(** * financial-tracker: the transaction normalization and categorization engine

    A shallow embedding of [financial_analyzer.py]: the CSV adapters
    ([CSVProcessor] and its three subclasses), the merchant normalizer
    ([extract_merchant_name]), the category classifier
    ([categorize_transaction_with_amount], [prompt_user_for_category],
    [extract_key_term_for_config], [update_config_with_new_keyword]) and the
    orchestrator ([load_and_process_data]).  The database export is not
    part of it.

    Conventions of the embedding.
    - A Python [str] is a Rocq [string]; the case and whitespace tables are
      the ASCII ones, characters above 127 are uncased symbols.
    - A Python [float] (and a pandas float64 cell) is an IEEE-754 binary64
      value, [spec_float] with precision 53 and maximal exponent 1024;
      a missing pandas value is NaN.
    - The analyzer object is a record of mutable state (the rule set) living
      in a [World] next to the terminal input still to come, the outcomes of
      the file writes still to come and the content of the rule store file.
      [print] has no observable effect here and is left out. *)

From Stdlib Require Import ZArith NArith String Ascii List Lia Bool.
From Stdlib Require Import Floats.SpecFloat.
From stdpp Require Import base list strings.

Open Scope string_scope.

(** ** Python string primitives *)

Module PyStr.

Definition code (c : ascii) : N := N_of_ascii c.

Definition between (lo hi : N) (c : ascii) : bool :=
  (lo <=? code c)%N && (code c <=? hi)%N.

(** [c.isspace()]: tab, line feed, vertical tab, form feed, carriage return,
    the four separators 0x1c-0x1f and the blank. *)
Definition is_space (c : ascii) : bool :=
  between 9 13 c || between 28 32 c.

(** [c.isdigit()], [c.isupper()], [c.islower()] on an ASCII character. *)
Definition is_digit (c : ascii) : bool := between 48 57 c.
Definition is_upper (c : ascii) : bool := between 65 90 c.
Definition is_lower (c : ascii) : bool := between 97 122 c.
Definition is_cased (c : ascii) : bool := is_upper c || is_lower c.

Definition lower_char (c : ascii) : ascii :=
  if is_upper c then ascii_of_N (code c + 32) else c.
Definition upper_char (c : ascii) : ascii :=
  if is_lower c then ascii_of_N (code c - 32) else c.

(** [s.lower()] *)
Fixpoint lower (s : string) : string :=
  match s with
  | EmptyString => EmptyString
  | String c s' => String (lower_char c) (lower s')
  end.

(** [len(s)] *)
Definition len (s : string) : nat := String.length s.

(** [s == ""] *)
Definition is_empty (s : string) : bool :=
  match s with EmptyString => true | String _ _ => false end.

(** [s.startswith(p)] *)
Fixpoint startswith (s p : string) {struct p} : bool :=
  match p, s with
  | EmptyString, _ => true
  | String _ _, EmptyString => false
  | String b p', String a s' => Ascii.eqb a b && startswith s' p'
  end.

(** [needle in hay] on strings: [needle] occurs as a contiguous substring. *)
Fixpoint py_in (needle hay : string) : bool :=
  startswith hay needle
  || match hay with
     | EmptyString => false
     | String _ hay' => py_in needle hay'
     end.

(** [s[n:]] and [s[:n]] *)
Fixpoint drop (n : nat) (s : string) : string :=
  match n, s with
  | O, _ => s
  | S _, EmptyString => EmptyString
  | S n', String _ s' => drop n' s'
  end.

Fixpoint take (n : nat) (s : string) : string :=
  match n, s with
  | O, _ => EmptyString
  | S _, EmptyString => EmptyString
  | S n', String c s' => String c (take n' s')
  end.

(** [s.lstrip()], [s.rstrip()], [s.strip()] *)
Fixpoint lstrip (s : string) : string :=
  match s with
  | EmptyString => EmptyString
  | String c s' => if is_space c then lstrip s' else s
  end.
(** * law.job.base and law.config: job managers, job file factories, job
    arguments, input files, and the configuration parser

    A shallow embedding of [law/job/base.py] and of the [Config] class of
    [law/config.py], and a verification of their documented behaviour.
    Python values are modelled by an inductive type, raised exceptions by an
    error result, instance attributes by records that are threaded
    explicitly, dictionaries by [gmap] (or by insertion-ordered association
    lists where the code iterates over them). *)

From Stdlib Require Import ZArith NArith Ascii String List Lia Bool.
From stdpp Require Import base tactics option list gmap strings pretty.

Set Warnings "-register-all".

Open Scope string_scope.
Open Scope list_scope.
Open Scope Z_scope.

(* ===================================================================== *)
(** * Python prelude *)
(* ===================================================================== *)

Module Py.

(** Exceptions, by class and message. *)
Inductive exn : Type :=
| Exception (msg : string)
| TypeError (msg : string)
| ValueError (msg : string)
| IOError (msg : string)
| KeyError (msg : string)
| IndexError (msg : string)
| UnboundLocalError (msg : string)
| UnicodeDecodeError (msg : string)
| UnicodeEncodeError (msg : string)
| AttributeError (msg : string)
| FileNotFoundError (msg : string)
| NotADirectoryError (msg : string)
| IsADirectoryError (msg : string).

(** The outcome of a call: a value or a raised exception. *)
Inductive res (A : Type) : Type :=
| Ok (a : A)
| Raise (e : exn).
Arguments Ok {A} a.
Arguments Raise {A} e.

Definition bind {A B} (r : res A) (k : A -> res B) : res B :=
  match r with
  | Ok a => k a
  | Raise e => Raise e
  end.

(** The call returns, it does not raise. *)
Definition returns {A} (r : res A) : Prop := exists a, r = Ok a.

(** Python objects as far as the job managers handle them: job ids and job
    files are strings, atomic operations return arbitrary objects.
    Dictionaries keep their insertion order and are keyed by strings. *)
Inductive value : Type :=
| VNone
| VBool (b : bool)
| VInt (z : Z)
| VStr (s : string)
| VExc (e : exn)
| VList (l : list value)
| VDict (d : list (string * value)).

(** [type(e).__name__] *)
Definition exn_name (e : exn) : string :=
  match e with
  | Exception _ => "Exception"
  | TypeError _ => "TypeError"
  | ValueError _ => "ValueError"
  | IOError _ => "OSError"
  | KeyError _ => "KeyError"
  | IndexError _ => "IndexError"
  | UnboundLocalError _ => "UnboundLocalError"
  | UnicodeDecodeError _ => "UnicodeDecodeError"
  | UnicodeEncodeError _ => "UnicodeEncodeError"
  | AttributeError _ => "AttributeError"
  | FileNotFoundError _ => "FileNotFoundError"
  | NotADirectoryError _ => "NotADirectoryError"
  | IsADirectoryError _ => "IsADirectoryError"
  end.

(** [type(v).__name__] *)
Definition type_name (v : value) : string :=
  match v with
  | VNone => "NoneType"
  | VBool _ => "bool"
  | VInt _ => "int"
  | VStr _ => "str"
  | VExc e => exn_name e
  | VList _ => "list"
  | VDict _ => "dict"
  end.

EXERCISE BRIEF - Quote in full each line from the top of the records above through the line with "Definition lower_char (c"; stop after that line.

ANSWER TO THIS TASK -
(** * financial-tracker: the transaction normalization and categorization engine

    A shallow embedding of [financial_analyzer.py]: the CSV adapters
    ([CSVProcessor] and its three subclasses), the merchant normalizer
    ([extract_merchant_name]), the category classifier
    ([categorize_transaction_with_amount], [prompt_user_for_category],
    [extract_key_term_for_config], [update_config_with_new_keyword]) and the
    orchestrator ([load_and_process_data]).  The database export is not
    part of it.

    Conventions of the embedding.
    - A Python [str] is a Rocq [string]; the case and whitespace tables are
      the ASCII ones, characters above 127 are uncased symbols.
    - A Python [float] (and a pandas float64 cell) is an IEEE-754 binary64
      value, [spec_float] with precision 53 and maximal exponent 1024;
      a missing pandas value is NaN.
    - The analyzer object is a record of mutable state (the rule set) living
      in a [World] next to the terminal input still to come, the outcomes of
      the file writes still to come and the content of the rule store file.
      [print] has no observable effect here and is left out. *)

From Stdlib Require Import ZArith NArith String Ascii List Lia Bool.
From Stdlib Require Import Floats.SpecFloat.
From stdpp Require Import base list strings.

Open Scope string_scope.

(** ** Python string primitives *)

Module PyStr.

Definition code (c : ascii) : N := N_of_ascii c.

Definition between (lo hi : N) (c : ascii) : bool :=
  (lo <=? code c)%N && (code c <=? hi)%N.

(** [c.isspace()]: tab, line feed, vertical tab, form feed, carriage return,
    the four separators 0x1c-0x1f and the blank. *)
Definition is_space (c : ascii) : bool :=
  between 9 13 c || between 28 32 c.

(** [c.isdigit()], [c.isupper()], [c.islower()] on an ASCII character. *)
Definition is_digit (c : ascii) : bool := between 48 57 c.
Definition is_upper (c : ascii) : bool := between 65 90 c.
Definition is_lower (c : ascii) : bool := between 97 122 c.
Definition is_cased (c : ascii) : bool := is_upper c || is_lower c.

Definition lower_char (c : ascii) : ascii :=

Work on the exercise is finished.